== MATERIAL TO PROCESS

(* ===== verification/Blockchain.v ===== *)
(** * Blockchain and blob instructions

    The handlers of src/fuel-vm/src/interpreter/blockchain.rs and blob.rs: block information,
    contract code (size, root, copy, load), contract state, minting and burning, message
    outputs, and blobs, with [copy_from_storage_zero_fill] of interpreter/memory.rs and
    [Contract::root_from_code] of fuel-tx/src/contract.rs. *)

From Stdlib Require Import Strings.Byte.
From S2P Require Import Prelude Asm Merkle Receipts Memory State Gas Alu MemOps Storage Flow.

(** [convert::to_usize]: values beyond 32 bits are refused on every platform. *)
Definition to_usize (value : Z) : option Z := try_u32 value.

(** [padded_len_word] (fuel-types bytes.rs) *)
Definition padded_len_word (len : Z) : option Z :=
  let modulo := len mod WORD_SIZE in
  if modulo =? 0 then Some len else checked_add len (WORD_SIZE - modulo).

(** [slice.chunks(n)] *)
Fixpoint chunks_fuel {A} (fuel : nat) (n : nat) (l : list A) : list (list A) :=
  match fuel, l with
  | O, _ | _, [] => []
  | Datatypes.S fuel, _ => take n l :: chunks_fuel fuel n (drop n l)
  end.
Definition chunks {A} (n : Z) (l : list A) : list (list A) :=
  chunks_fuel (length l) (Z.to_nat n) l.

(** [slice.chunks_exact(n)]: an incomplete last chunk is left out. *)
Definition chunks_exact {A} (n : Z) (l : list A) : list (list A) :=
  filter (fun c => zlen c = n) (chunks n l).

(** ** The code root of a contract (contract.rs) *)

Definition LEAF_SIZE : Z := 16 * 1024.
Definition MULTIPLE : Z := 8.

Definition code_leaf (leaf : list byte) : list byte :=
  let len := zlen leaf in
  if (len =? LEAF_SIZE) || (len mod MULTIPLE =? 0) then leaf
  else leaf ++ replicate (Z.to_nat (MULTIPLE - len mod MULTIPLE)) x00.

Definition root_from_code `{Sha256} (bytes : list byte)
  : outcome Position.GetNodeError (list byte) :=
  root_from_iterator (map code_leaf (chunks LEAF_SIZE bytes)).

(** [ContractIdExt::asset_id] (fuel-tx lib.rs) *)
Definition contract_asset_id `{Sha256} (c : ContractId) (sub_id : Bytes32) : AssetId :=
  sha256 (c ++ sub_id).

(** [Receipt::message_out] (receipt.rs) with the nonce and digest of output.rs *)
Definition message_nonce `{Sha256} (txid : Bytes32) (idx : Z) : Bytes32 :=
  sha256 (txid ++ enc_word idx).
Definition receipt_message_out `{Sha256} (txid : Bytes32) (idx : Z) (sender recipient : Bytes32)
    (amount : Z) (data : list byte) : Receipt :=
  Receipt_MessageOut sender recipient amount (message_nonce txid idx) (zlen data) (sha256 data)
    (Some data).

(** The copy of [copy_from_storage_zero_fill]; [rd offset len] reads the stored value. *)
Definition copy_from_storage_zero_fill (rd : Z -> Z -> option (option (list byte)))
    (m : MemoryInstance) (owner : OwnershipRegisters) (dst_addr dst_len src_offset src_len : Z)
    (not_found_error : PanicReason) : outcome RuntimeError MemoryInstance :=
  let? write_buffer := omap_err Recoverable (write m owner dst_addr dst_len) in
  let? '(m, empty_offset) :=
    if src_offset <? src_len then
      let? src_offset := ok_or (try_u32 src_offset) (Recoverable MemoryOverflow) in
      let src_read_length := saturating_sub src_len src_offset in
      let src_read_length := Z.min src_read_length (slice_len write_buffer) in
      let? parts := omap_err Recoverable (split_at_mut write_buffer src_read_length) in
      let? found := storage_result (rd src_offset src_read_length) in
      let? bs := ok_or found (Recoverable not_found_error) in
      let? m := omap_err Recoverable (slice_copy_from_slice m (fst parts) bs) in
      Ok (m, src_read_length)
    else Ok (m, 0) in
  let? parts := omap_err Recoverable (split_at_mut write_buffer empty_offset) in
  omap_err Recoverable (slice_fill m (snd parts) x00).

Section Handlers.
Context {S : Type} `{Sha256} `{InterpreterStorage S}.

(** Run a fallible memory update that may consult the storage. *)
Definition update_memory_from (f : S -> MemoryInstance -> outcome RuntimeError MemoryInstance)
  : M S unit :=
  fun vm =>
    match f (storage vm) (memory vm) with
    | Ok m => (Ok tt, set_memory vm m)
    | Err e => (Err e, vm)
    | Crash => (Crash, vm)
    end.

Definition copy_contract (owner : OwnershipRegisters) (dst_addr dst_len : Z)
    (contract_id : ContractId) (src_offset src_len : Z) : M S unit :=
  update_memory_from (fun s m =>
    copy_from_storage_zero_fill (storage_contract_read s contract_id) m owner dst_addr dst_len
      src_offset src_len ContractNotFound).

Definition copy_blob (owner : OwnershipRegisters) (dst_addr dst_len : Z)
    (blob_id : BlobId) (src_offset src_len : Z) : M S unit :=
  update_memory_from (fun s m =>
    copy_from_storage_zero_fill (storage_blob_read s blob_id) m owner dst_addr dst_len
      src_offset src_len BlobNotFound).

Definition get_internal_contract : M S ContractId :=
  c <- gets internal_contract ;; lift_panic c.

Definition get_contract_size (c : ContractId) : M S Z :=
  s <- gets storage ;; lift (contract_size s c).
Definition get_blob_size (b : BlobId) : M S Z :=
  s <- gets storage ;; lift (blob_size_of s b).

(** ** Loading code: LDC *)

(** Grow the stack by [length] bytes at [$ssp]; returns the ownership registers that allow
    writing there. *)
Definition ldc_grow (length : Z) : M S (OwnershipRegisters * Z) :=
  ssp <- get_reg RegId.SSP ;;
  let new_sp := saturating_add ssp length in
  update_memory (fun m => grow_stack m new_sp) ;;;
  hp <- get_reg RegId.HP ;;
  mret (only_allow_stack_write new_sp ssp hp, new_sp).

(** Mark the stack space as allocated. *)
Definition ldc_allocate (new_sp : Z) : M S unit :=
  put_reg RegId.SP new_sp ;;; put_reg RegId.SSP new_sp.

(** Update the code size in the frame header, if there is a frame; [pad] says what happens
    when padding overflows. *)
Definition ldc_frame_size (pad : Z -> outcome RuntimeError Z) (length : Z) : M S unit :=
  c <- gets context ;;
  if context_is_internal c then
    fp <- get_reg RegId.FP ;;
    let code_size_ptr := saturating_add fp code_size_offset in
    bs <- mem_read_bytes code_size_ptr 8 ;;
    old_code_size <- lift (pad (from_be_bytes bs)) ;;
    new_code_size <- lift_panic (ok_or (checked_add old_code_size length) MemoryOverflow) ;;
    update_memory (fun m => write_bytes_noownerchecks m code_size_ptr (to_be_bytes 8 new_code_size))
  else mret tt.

====

## GOAL OF THE EXERCISE
Could you repeat every record above exactly as it appears?

## ANSWER BOX
(* ===== verification/Blockchain.v ===== *)
(** * Blockchain and blob instructions

    The handlers of src/fuel-vm/src/interpreter/blockchain.rs and blob.rs: block information,
    contract code (size, root, copy, load), contract state, minting and burning, message
    outputs, and blobs, with [copy_from_storage_zero_fill] of interpreter/memory.rs and
    [Contract::root_from_code] of fuel-tx/src/contract.rs. *)

From Stdlib Require Import Strings.Byte.
From S2P Require Import Prelude Asm Merkle Receipts Memory State Gas Alu MemOps Storage Flow.

(** [convert::to_usize]: values beyond 32 bits are refused on every platform. *)
Definition to_usize (value : Z) : option Z := try_u32 value.

(** [padded_len_word] (fuel-types bytes.rs) *)
Definition padded_len_word (len : Z) : option Z :=
  let modulo := len mod WORD_SIZE in
  if modulo =? 0 then Some len else checked_add len (WORD_SIZE - modulo).

(** [slice.chunks(n)] *)
Fixpoint chunks_fuel {A} (fuel : nat) (n : nat) (l : list A) : list (list A) :=
  match fuel, l with
  | O, _ | _, [] => []
  | Datatypes.S fuel, _ => take n l :: chunks_fuel fuel n (drop n l)
  end.
Definition chunks {A} (n : Z) (l : list A) : list (list A) :=
  chunks_fuel (length l) (Z.to_nat n) l.

(** [slice.chunks_exact(n)]: an incomplete last chunk is left out. *)
Definition chunks_exact {A} (n : Z) (l : list A) : list (list A) :=
  filter (fun c => zlen c = n) (chunks n l).

(** ** The code root of a contract (contract.rs) *)

Definition LEAF_SIZE : Z := 16 * 1024.
Definition MULTIPLE : Z := 8.

Definition code_leaf (leaf : list byte) : list byte :=
  let len := zlen leaf in
  if (len =? LEAF_SIZE) || (len mod MULTIPLE =? 0) then leaf
  else leaf ++ replicate (Z.to_nat (MULTIPLE - len mod MULTIPLE)) x00.

Definition root_from_code `{Sha256} (bytes : list byte)
  : outcome Position.GetNodeError (list byte) :=
  root_from_iterator (map code_leaf (chunks LEAF_SIZE bytes)).

(** [ContractIdExt::asset_id] (fuel-tx lib.rs) *)
Definition contract_asset_id `{Sha256} (c : ContractId) (sub_id : Bytes32) : AssetId :=
  sha256 (c ++ sub_id).

(** [Receipt::message_out] (receipt.rs) with the nonce and digest of output.rs *)
Definition message_nonce `{Sha256} (txid : Bytes32) (idx : Z) : Bytes32 :=
  sha256 (txid ++ enc_word idx).
Definition receipt_message_out `{Sha256} (txid : Bytes32) (idx : Z) (sender recipient : Bytes32)
    (amount : Z) (data : list byte) : Receipt :=
  Receipt_MessageOut sender recipient amount (message_nonce txid idx) (zlen data) (sha256 data)
    (Some data).

(** The copy of [copy_from_storage_zero_fill]; [rd offset len] reads the stored value. *)
Definition copy_from_storage_zero_fill (rd : Z -> Z -> option (option (list byte)))
    (m : MemoryInstance) (owner : OwnershipRegisters) (dst_addr dst_len src_offset src_len : Z)
    (not_found_error : PanicReason) : outcome RuntimeError MemoryInstance :=
  let? write_buffer := omap_err Recoverable (write m owner dst_addr dst_len) in
  let? '(m, empty_offset) :=
    if src_offset <? src_len then
      let? src_offset := ok_or (try_u32 src_offset) (Recoverable MemoryOverflow) in
      let src_read_length := saturating_sub src_len src_offset in
      let src_read_length := Z.min src_read_length (slice_len write_buffer) in
      let? parts := omap_err Recoverable (split_at_mut write_buffer src_read_length) in
      let? found := storage_result (rd src_offset src_read_length) in
      let? bs := ok_or found (Recoverable not_found_error) in
      let? m := omap_err Recoverable (slice_copy_from_slice m (fst parts) bs) in
      Ok (m, src_read_length)
    else Ok (m, 0) in
  let? parts := omap_err Recoverable (split_at_mut write_buffer empty_offset) in
  omap_err Recoverable (slice_fill m (snd parts) x00).

Section Handlers.
Context {S : Type} `{Sha256} `{InterpreterStorage S}.

(** Run a fallible memory update that may consult the storage. *)
Definition update_memory_from (f : S -> MemoryInstance -> outcome RuntimeError MemoryInstance)
  : M S unit :=
  fun vm =>
    match f (storage vm) (memory vm) with
    | Ok m => (Ok tt, set_memory vm m)
    | Err e => (Err e, vm)
    | Crash => (Crash, vm)
    end.

Definition copy_contract (owner : OwnershipRegisters) (dst_addr dst_len : Z)
    (contract_id : ContractId) (src_offset src_len : Z) : M S unit :=
  update_memory_from (fun s m =>
    copy_from_storage_zero_fill (storage_contract_read s contract_id) m owner dst_addr dst_len
      src_offset src_len ContractNotFound).

Definition copy_blob (owner : OwnershipRegisters) (dst_addr dst_len : Z)
    (blob_id : BlobId) (src_offset src_len : Z) : M S unit :=
  update_memory_from (fun s m =>
    copy_from_storage_zero_fill (storage_blob_read s blob_id) m owner dst_addr dst_len
      src_offset src_len BlobNotFound).

Definition get_internal_contract : M S ContractId :=
  c <- gets internal_contract ;; lift_panic c.

Definition get_contract_size (c : ContractId) : M S Z :=
  s <- gets storage ;; lift (contract_size s c).
Definition get_blob_size (b : BlobId) : M S Z :=
  s <- gets storage ;; lift (blob_size_of s b).

(** ** Loading code: LDC *)

(** Grow the stack by [length] bytes at [$ssp]; returns the ownership registers that allow
    writing there. *)
Definition ldc_grow (length : Z) : M S (OwnershipRegisters * Z) :=
  ssp <- get_reg RegId.SSP ;;
  let new_sp := saturating_add ssp length in
  update_memory (fun m => grow_stack m new_sp) ;;;
  hp <- get_reg RegId.HP ;;
  mret (only_allow_stack_write new_sp ssp hp, new_sp).

(** Mark the stack space as allocated. *)
Definition ldc_allocate (new_sp : Z) : M S unit :=
  put_reg RegId.SP new_sp ;;; put_reg RegId.SSP new_sp.

(** Update the code size in the frame header, if there is a frame; [pad] says what happens
    when padding overflows. *)
Definition ldc_frame_size (pad : Z -> outcome RuntimeError Z) (length : Z) : M S unit :=
  c <- gets context ;;
  if context_is_internal c then
    fp <- get_reg RegId.FP ;;
    let code_size_ptr := saturating_add fp code_size_offset in
    bs <- mem_read_bytes code_size_ptr 8 ;;
    old_code_size <- lift (pad (from_be_bytes bs)) ;;
    new_code_size <- lift_panic (ok_or (checked_add old_code_size length) MemoryOverflow) ;;
    update_memory (fun m => write_bytes_noownerchecks m code_size_ptr (to_be_bytes 8 new_code_size))
  else mret tt.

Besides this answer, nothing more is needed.